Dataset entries
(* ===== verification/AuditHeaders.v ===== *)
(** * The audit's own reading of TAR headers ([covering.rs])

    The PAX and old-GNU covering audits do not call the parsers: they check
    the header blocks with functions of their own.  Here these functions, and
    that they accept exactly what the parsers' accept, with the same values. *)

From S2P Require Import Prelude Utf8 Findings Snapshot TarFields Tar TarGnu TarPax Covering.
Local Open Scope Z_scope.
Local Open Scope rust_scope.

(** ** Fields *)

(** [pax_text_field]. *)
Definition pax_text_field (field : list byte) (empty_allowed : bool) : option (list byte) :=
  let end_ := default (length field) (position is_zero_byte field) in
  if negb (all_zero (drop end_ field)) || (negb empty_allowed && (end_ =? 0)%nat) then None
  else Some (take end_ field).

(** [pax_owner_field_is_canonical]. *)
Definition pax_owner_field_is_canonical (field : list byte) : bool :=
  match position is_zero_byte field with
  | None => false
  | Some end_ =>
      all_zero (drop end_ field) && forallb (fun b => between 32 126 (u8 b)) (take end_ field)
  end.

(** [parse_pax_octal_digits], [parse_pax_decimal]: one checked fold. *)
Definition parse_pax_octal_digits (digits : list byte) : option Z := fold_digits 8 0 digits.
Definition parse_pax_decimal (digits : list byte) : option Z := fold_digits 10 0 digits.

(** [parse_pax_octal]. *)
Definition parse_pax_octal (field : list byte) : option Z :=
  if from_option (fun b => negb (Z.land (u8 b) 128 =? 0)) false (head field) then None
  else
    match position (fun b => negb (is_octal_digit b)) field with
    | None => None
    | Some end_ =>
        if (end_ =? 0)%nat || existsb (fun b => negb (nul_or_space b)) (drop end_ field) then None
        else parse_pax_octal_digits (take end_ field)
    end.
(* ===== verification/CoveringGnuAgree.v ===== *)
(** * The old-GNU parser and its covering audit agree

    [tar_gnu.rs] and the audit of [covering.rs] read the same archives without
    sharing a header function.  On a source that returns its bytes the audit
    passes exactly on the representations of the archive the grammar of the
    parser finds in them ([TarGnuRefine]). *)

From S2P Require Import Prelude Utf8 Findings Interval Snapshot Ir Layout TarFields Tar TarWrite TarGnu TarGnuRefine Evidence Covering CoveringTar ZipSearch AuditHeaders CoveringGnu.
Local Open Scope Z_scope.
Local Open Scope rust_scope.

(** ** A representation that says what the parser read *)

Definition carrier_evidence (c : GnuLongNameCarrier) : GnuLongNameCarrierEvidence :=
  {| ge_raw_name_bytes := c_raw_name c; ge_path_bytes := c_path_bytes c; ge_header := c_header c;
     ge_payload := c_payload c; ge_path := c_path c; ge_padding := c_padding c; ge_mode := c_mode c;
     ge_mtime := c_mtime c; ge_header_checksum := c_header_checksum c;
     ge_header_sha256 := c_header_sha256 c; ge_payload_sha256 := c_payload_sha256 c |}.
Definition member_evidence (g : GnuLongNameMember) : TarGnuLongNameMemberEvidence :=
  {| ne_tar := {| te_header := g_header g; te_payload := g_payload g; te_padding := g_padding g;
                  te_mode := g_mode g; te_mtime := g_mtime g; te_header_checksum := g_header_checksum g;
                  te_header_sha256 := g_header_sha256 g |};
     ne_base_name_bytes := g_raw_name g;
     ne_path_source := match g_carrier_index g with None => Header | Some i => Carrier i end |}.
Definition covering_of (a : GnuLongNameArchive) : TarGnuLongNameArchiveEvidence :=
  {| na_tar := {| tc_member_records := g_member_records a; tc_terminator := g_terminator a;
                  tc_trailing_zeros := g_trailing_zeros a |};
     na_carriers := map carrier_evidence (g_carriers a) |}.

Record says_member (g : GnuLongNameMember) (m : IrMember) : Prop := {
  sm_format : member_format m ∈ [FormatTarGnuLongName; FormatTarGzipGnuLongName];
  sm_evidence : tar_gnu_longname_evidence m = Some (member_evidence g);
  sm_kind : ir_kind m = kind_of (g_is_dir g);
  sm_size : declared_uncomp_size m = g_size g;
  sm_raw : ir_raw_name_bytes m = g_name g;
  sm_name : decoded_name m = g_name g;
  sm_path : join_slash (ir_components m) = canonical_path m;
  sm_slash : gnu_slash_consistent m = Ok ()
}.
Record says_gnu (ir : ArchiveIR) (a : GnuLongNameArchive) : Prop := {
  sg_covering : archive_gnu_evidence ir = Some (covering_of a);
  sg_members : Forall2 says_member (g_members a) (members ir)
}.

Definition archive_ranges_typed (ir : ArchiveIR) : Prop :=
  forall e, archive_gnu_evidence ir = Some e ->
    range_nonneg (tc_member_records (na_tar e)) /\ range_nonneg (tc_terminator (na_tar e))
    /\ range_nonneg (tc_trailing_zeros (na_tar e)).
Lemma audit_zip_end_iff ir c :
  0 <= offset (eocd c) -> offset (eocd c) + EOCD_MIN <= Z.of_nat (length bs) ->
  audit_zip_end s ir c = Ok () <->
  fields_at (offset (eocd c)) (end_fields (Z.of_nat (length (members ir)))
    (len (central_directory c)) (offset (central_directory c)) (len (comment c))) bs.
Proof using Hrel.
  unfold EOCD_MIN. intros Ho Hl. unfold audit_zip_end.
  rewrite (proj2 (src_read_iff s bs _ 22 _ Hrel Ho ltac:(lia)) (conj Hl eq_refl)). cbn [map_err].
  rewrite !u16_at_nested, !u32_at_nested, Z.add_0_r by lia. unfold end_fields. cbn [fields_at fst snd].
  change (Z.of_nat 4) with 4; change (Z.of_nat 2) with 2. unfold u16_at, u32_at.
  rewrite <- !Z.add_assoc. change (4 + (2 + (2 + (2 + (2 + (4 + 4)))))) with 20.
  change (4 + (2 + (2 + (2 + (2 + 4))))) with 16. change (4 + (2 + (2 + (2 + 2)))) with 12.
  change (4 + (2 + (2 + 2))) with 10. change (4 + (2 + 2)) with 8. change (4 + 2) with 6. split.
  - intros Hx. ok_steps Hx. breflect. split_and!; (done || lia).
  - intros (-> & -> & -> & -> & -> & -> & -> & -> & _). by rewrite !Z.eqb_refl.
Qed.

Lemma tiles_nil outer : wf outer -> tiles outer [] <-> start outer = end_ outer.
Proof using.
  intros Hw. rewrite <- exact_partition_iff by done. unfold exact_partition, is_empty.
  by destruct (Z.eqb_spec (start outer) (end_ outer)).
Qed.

TASK GOAL
All the lines above must be output exactly, with none omitted.

WORKED SOLUTION
(* ===== verification/AuditHeaders.v ===== *)
(** * The audit's own reading of TAR headers ([covering.rs])

    The PAX and old-GNU covering audits do not call the parsers: they check
    the header blocks with functions of their own.  Here these functions, and
    that they accept exactly what the parsers' accept, with the same values. *)

From S2P Require Import Prelude Utf8 Findings Snapshot TarFields Tar TarGnu TarPax Covering.
Local Open Scope Z_scope.
Local Open Scope rust_scope.

(** ** Fields *)

(** [pax_text_field]. *)
Definition pax_text_field (field : list byte) (empty_allowed : bool) : option (list byte) :=
  let end_ := default (length field) (position is_zero_byte field) in
  if negb (all_zero (drop end_ field)) || (negb empty_allowed && (end_ =? 0)%nat) then None
  else Some (take end_ field).

(** [pax_owner_field_is_canonical]. *)
Definition pax_owner_field_is_canonical (field : list byte) : bool :=
  match position is_zero_byte field with
  | None => false
  | Some end_ =>
      all_zero (drop end_ field) && forallb (fun b => between 32 126 (u8 b)) (take end_ field)
  end.

(** [parse_pax_octal_digits], [parse_pax_decimal]: one checked fold. *)
Definition parse_pax_octal_digits (digits : list byte) : option Z := fold_digits 8 0 digits.
Definition parse_pax_decimal (digits : list byte) : option Z := fold_digits 10 0 digits.

(** [parse_pax_octal]. *)
Definition parse_pax_octal (field : list byte) : option Z :=
  if from_option (fun b => negb (Z.land (u8 b) 128 =? 0)) false (head field) then None
  else
    match position (fun b => negb (is_octal_digit b)) field with
    | None => None
    | Some end_ =>
        if (end_ =? 0)%nat || existsb (fun b => negb (nul_or_space b)) (drop end_ field) then None
        else parse_pax_octal_digits (take end_ field)
    end.
(* ===== verification/CoveringGnuAgree.v ===== *)
(** * The old-GNU parser and its covering audit agree

    [tar_gnu.rs] and the audit of [covering.rs] read the same archives without
    sharing a header function.  On a source that returns its bytes the audit
    passes exactly on the representations of the archive the grammar of the
    parser finds in them ([TarGnuRefine]). *)

From S2P Require Import Prelude Utf8 Findings Interval Snapshot Ir Layout TarFields Tar TarWrite TarGnu TarGnuRefine Evidence Covering CoveringTar ZipSearch AuditHeaders CoveringGnu.
Local Open Scope Z_scope.
Local Open Scope rust_scope.

(** ** A representation that says what the parser read *)

Definition carrier_evidence (c : GnuLongNameCarrier) : GnuLongNameCarrierEvidence :=
  {| ge_raw_name_bytes := c_raw_name c; ge_path_bytes := c_path_bytes c; ge_header := c_header c;
     ge_payload := c_payload c; ge_path := c_path c; ge_padding := c_padding c; ge_mode := c_mode c;
     ge_mtime := c_mtime c; ge_header_checksum := c_header_checksum c;
     ge_header_sha256 := c_header_sha256 c; ge_payload_sha256 := c_payload_sha256 c |}.
Definition member_evidence (g : GnuLongNameMember) : TarGnuLongNameMemberEvidence :=
  {| ne_tar := {| te_header := g_header g; te_payload := g_payload g; te_padding := g_padding g;
                  te_mode := g_mode g; te_mtime := g_mtime g; te_header_checksum := g_header_checksum g;
                  te_header_sha256 := g_header_sha256 g |};
     ne_base_name_bytes := g_raw_name g;
     ne_path_source := match g_carrier_index g with None => Header | Some i => Carrier i end |}.
Definition covering_of (a : GnuLongNameArchive) : TarGnuLongNameArchiveEvidence :=
  {| na_tar := {| tc_member_records := g_member_records a; tc_terminator := g_terminator a;
                  tc_trailing_zeros := g_trailing_zeros a |};
     na_carriers := map carrier_evidence (g_carriers a) |}.

Record says_member (g : GnuLongNameMember) (m : IrMember) : Prop := {
  sm_format : member_format m ∈ [FormatTarGnuLongName; FormatTarGzipGnuLongName];
  sm_evidence : tar_gnu_longname_evidence m = Some (member_evidence g);
  sm_kind : ir_kind m = kind_of (g_is_dir g);
  sm_size : declared_uncomp_size m = g_size g;
  sm_raw : ir_raw_name_bytes m = g_name g;
  sm_name : decoded_name m = g_name g;
  sm_path : join_slash (ir_components m) = canonical_path m;
  sm_slash : gnu_slash_consistent m = Ok ()
}.
Record says_gnu (ir : ArchiveIR) (a : GnuLongNameArchive) : Prop := {
  sg_covering : archive_gnu_evidence ir = Some (covering_of a);
  sg_members : Forall2 says_member (g_members a) (members ir)
}.

Definition archive_ranges_typed (ir : ArchiveIR) : Prop :=
  forall e, archive_gnu_evidence ir = Some e ->
    range_nonneg (tc_member_records (na_tar e)) /\ range_nonneg (tc_terminator (na_tar e))
    /\ range_nonneg (tc_trailing_zeros (na_tar e)).
Lemma audit_zip_end_iff ir c :
  0 <= offset (eocd c) -> offset (eocd c) + EOCD_MIN <= Z.of_nat (length bs) ->
  audit_zip_end s ir c = Ok () <->
  fields_at (offset (eocd c)) (end_fields (Z.of_nat (length (members ir)))
    (len (central_directory c)) (offset (central_directory c)) (len (comment c))) bs.
Proof using Hrel.
  unfold EOCD_MIN. intros Ho Hl. unfold audit_zip_end.
  rewrite (proj2 (src_read_iff s bs _ 22 _ Hrel Ho ltac:(lia)) (conj Hl eq_refl)). cbn [map_err].
  rewrite !u16_at_nested, !u32_at_nested, Z.add_0_r by lia. unfold end_fields. cbn [fields_at fst snd].
  change (Z.of_nat 4) with 4; change (Z.of_nat 2) with 2. unfold u16_at, u32_at.
  rewrite <- !Z.add_assoc. change (4 + (2 + (2 + (2 + (2 + (4 + 4)))))) with 20.
  change (4 + (2 + (2 + (2 + (2 + 4))))) with 16. change (4 + (2 + (2 + (2 + 2)))) with 12.
  change (4 + (2 + (2 + 2))) with 10. change (4 + (2 + 2)) with 8. change (4 + 2) with 6. split.
  - intros Hx. ok_steps Hx. breflect. split_and!; (done || lia).
  - intros (-> & -> & -> & -> & -> & -> & -> & -> & _). by rewrite !Z.eqb_refl.
Qed.

Lemma tiles_nil outer : wf outer -> tiles outer [] <-> start outer = end_ outer.
Proof using.
  intros Hw. rewrite <- exact_partition_iff by done. unfold exact_partition, is_empty.
  by destruct (Z.eqb_spec (start outer) (end_ outer)).
Qed.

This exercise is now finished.